> **TASK REQUIREMENTS**
The line that contains "by rewrite filter_cons_True." and all lines following it to the end of the data below: set these down exactly, and nothing besides.

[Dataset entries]

Lemma get_node_spec_witness :
  NoDup (Node.id <$> [node_n1; node_null]) ∧
  node_null ∈ [node_n1; node_null] ∧
  Node.id node_null = "id3" ∧
  ∃ r, get_node "id3" [node_n1; node_null] = (inr r, [node_n1; node_null]) ∧
       serializes node_null r.
Proof.
  assert (Hnd : NoDup (Node.id <$> [node_n1; node_null])).
  { apply (bool_decide_unpack _). vm_compute. exact I. }
  assert (Hn : node_null ∈ [node_n1; node_null]) by (right; left).
  split; [exact Hnd|]. split; [exact Hn|]. split; [reflexivity|].
  exact (proj1 (get_node_spec "id3" [node_n1; node_null]) node_null
           Hnd Hn eq_refl).
Defined.

(** ** Deletion *)

(** C4: [delete_node] raises the 404 with detail ["Node not found"] and
    leaves the store unchanged when no record has the id; when the store holds
    a record with that id (ids being the primary key), it removes exactly that
    record, returns [{"status": "deleted"}], and afterwards [get_node] on the
    same id raises the 404 and no listed record has that id. *)
Theorem delete_node_spec (node_id : string) (db : Store) :
  ((∀ n, n ∈ db → Node.id n ≠ node_id) →
     delete_node node_id db = (inl (HTTPException 404 "Node not found"), db))
  ∧ (∀ n, NoDup (Node.id <$> db) → n ∈ db → Node.id n = node_id →
     ∃ l1 l2, db = l1 ++ n :: l2 ∧
       delete_node node_id db = (inr {[ "status" := "deleted" ]}, l1 ++ l2) ∧
       get_node node_id (l1 ++ l2) =
         (inl (HTTPException 404 "Node not found"), l1 ++ l2) ∧
       ∃ rs, list_nodes (l1 ++ l2) = (inr rs, l1 ++ l2) ∧
             ∀ r, r ∈ rs → NodeResponse.id r ≠ node_id).
Proof.
  split.
  - intros H. rewrite delete_node_eq.
    by rewrite (proj2 (select_none Node.id node_id db) H).
  - intros n Hnd Hn <-.
    destruct (list_elem_of_split db n Hn) as (l1 & l2 & ->).
    destruct (DELETE_split n l1 l2 Hnd) as [Hdel Hne].
    exists l1, l2. split; [done|]. split; [|split].
    + rewrite delete_node_eq.
      by rewrite (select_unique Node.id n _ Hnd Hn), Hdel.
    + rewrite get_node_eq.
      by rewrite (proj2 (select_none Node.id (Node.id n) (l1 ++ l2)) Hne).
    + exists (NodeResponse_of <$> (l1 ++ l2)).
      split; [apply list_nodes_eq|].
      intros r Hr. apply list_elem_of_fmap in Hr as (m & -> & Hm).
      by apply Hne.
Qed.

Lemma delete_node_spec_witness :
  delete_node "id9" [node_n1; node_n2] =
    (inl (HTTPException 404 "Node not found"), [node_n1; node_n2]) ∧
  ∃ l1 l2, [node_n1; node_n2] = l1 ++ node_n1 :: l2 ∧
    delete_node "id1" [node_n1; node_n2] =
      (inr {[ "status" := "deleted" ]}, l1 ++ l2) ∧
    get_node "id1" (l1 ++ l2) =
      (inl (HTTPException 404 "Node not found"), l1 ++ l2) ∧
    ∃ rs, list_nodes (l1 ++ l2) = (inr rs, l1 ++ l2) ∧
          ∀ r, r ∈ rs → NodeResponse.id r ≠ "id1".
Proof.
  split.
  - apply (proj1 (delete_node_spec "id9" [node_n1; node_n2])).
    intros n Hn. apply elem_of_cons in Hn as [->|Hn]; [done|].
    apply elem_of_cons in Hn as [->|Hn]; [done|]. by apply elem_of_nil in Hn.
  - apply (proj2 (delete_node_spec "id1" [node_n1; node_n2]) node_n1).
    + apply (bool_decide_unpack _). vm_compute. exact I.
    + left.
    + reflexivity.
Defined.

(** ** Registration *)

Lemma create_node_absent now new_id (node : NodeCreate.t) (db : Store) :
  (∀ n, n ∈ db → Node.fingerprint n ≠ NodeCreate.fingerprint node) →
  let db_node :=
    Node_init new_id now (NodeCreate.name node) (NodeCreate.fingerprint node)
      "active" (NodeCreate.metadata node) in
  create_node now new_id node db = (inr db_node, db ++ [db_node]).
Proof.
  intros H. rewrite create_node_eq.
  by rewrite (proj2 (select_none Node.fingerprint _ db) H).
Qed.

(** The re-registration of a fingerprint whose row holds a mapping: the row is
    touched and the request's items are assigned into its mapping. *)
Lemma create_node_present now new_id (node : NodeCreate.t) (db : Store)
    (n : Node.t) (d : dict) :
  NoDup (Node.fingerprint <$> db) → n ∈ db →
  Node.fingerprint n = NodeCreate.fingerprint node →
  Node.node_metadata n = Some d →
  let n' :=
    Node.mk (Node.id n) (Node.name n) (Node.fingerprint n) "active"
      (Node.registered_at n) now (Some (NodeCreate.metadata node ∪ d)) in
  (create_node now new_id node db).1 = inr n' ∧
  n' ∈ (create_node now new_id node db).2 ∧
  length (create_node now new_id node db).2 = length db.
Proof.
  intros Hnd Hn Hfp Hmd. rewrite create_node_eq, <- Hfp.
  rewrite (select_unique Node.fingerprint n db Hnd Hn), Hmd.
  destruct (dict_truthy _) eqn:E; simpl.
  - rewrite dict_update_union. split; [done|]. split.
    + unfold UPDATE. apply (list_elem_of_fmap_2' _ _ n); [done|].
      by rewrite decide_True.
    + unfold UPDATE. by rewrite length_fmap.
  - apply dict_truthy_false in E. rewrite E, (left_id_L ∅ (∪)).
    assert (Ht : touch now n =
              Node.mk (Node.id n) (Node.name n) (Node.fingerprint n) "active"
                (Node.registered_at n) now (Some d)).
    { unfold touch, Node.set_status, Node.set_last_seen. simpl.
      by rewrite Hmd. }
    rewrite <- Ht. split; [done|]. split.
    + unfold UPDATE. apply (list_elem_of_fmap_2' _ _ n); [done|].
      by rewrite decide_True.
    + unfold UPDATE. by rewrite length_fmap.
Qed.

Lemma UPDATE_absent (set : Node.t → Node.t) (pk : string) (db : Store) :
  (∀ n, n ∈ db → Node.id n ≠ pk) → UPDATE set pk db = db.
Proof.
  intros Habs. unfold UPDATE. induction db as [|m db IH]; [done|].
  rewrite fmap_cons, decide_False by (apply Habs; left).
  f_equal. apply IH. intros n Hn. apply Habs. by right.
Qed.

(** Registering a new fingerprint and then the same one again leaves one
    record under it, with the union of the two mappings in which the second
    call's items win. *)
Lemma register_twice now1 now2 id1 id2 (node1 node2 : NodeCreate.t) (db : Store) :
  (∀ n, n ∈ db → Node.fingerprint n ≠ NodeCreate.fingerprint node1) →
  (∀ n, n ∈ db → Node.id n ≠ id1) →
  NodeCreate.fingerprint node2 = NodeCreate.fingerprint node1 →
  let r :=
    Node.mk id1 (NodeCreate.name node1) (NodeCreate.fingerprint node1) "active"
      now1 now2 (Some (NodeCreate.metadata node2 ∪ NodeCreate.metadata node1)) in
  create_node now2 id2 node2 (create_node now1 id1 node1 db).2 =
    (inr r, db ++ [r]).
Proof.
  intros Habs Hid Hfp. simpl.
  rewrite (create_node_absent now1 id1 node1 db Habs). simpl.
  set (n1 := Node_init _ _ _ _ _ _).
  assert (Hsel : filter (λ n, Node.fingerprint n = NodeCreate.fingerprint node1)
                   (db ++ [n1]) = [n1]).
  { rewrite filter_app, (proj2 (select_none Node.fingerprint _ db) Habs).
    by rewrite filter_cons_True. }
  assert (Hupd : ∀ set, UPDATE set (Node.id n1) (db ++ [n1]) = db ++ [set n1]).
  { intros set. unfold UPDATE. rewrite fmap_app.
    fold (UPDATE set (Node.id n1) db). rewrite UPDATE_absent by done.
    simpl. by rewrite decide_True. }
  rewrite create_node_eq, Hfp, Hsel.
  destruct (dict_truthy (NodeCreate.metadata node2)) eqn:E; simpl.
  - by rewrite Hupd, dict_update_union.
  - apply dict_truthy_false in E. by rewrite Hupd, E, (left_id_L ∅ (∪)).
Qed.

> **REPLY TO THE TASK**
    by rewrite filter_cons_True. }
  assert (Hupd : ∀ set, UPDATE set (Node.id n1) (db ++ [n1]) = db ++ [set n1]).
  { intros set. unfold UPDATE. rewrite fmap_app.
    fold (UPDATE set (Node.id n1) db). rewrite UPDATE_absent by done.
    simpl. by rewrite decide_True. }
  rewrite create_node_eq, Hfp, Hsel.
  destruct (dict_truthy (NodeCreate.metadata node2)) eqn:E; simpl.
  - by rewrite Hupd, dict_update_union.
  - apply dict_truthy_false in E. by rewrite Hupd, E, (left_id_L ∅ (∪)).
Qed.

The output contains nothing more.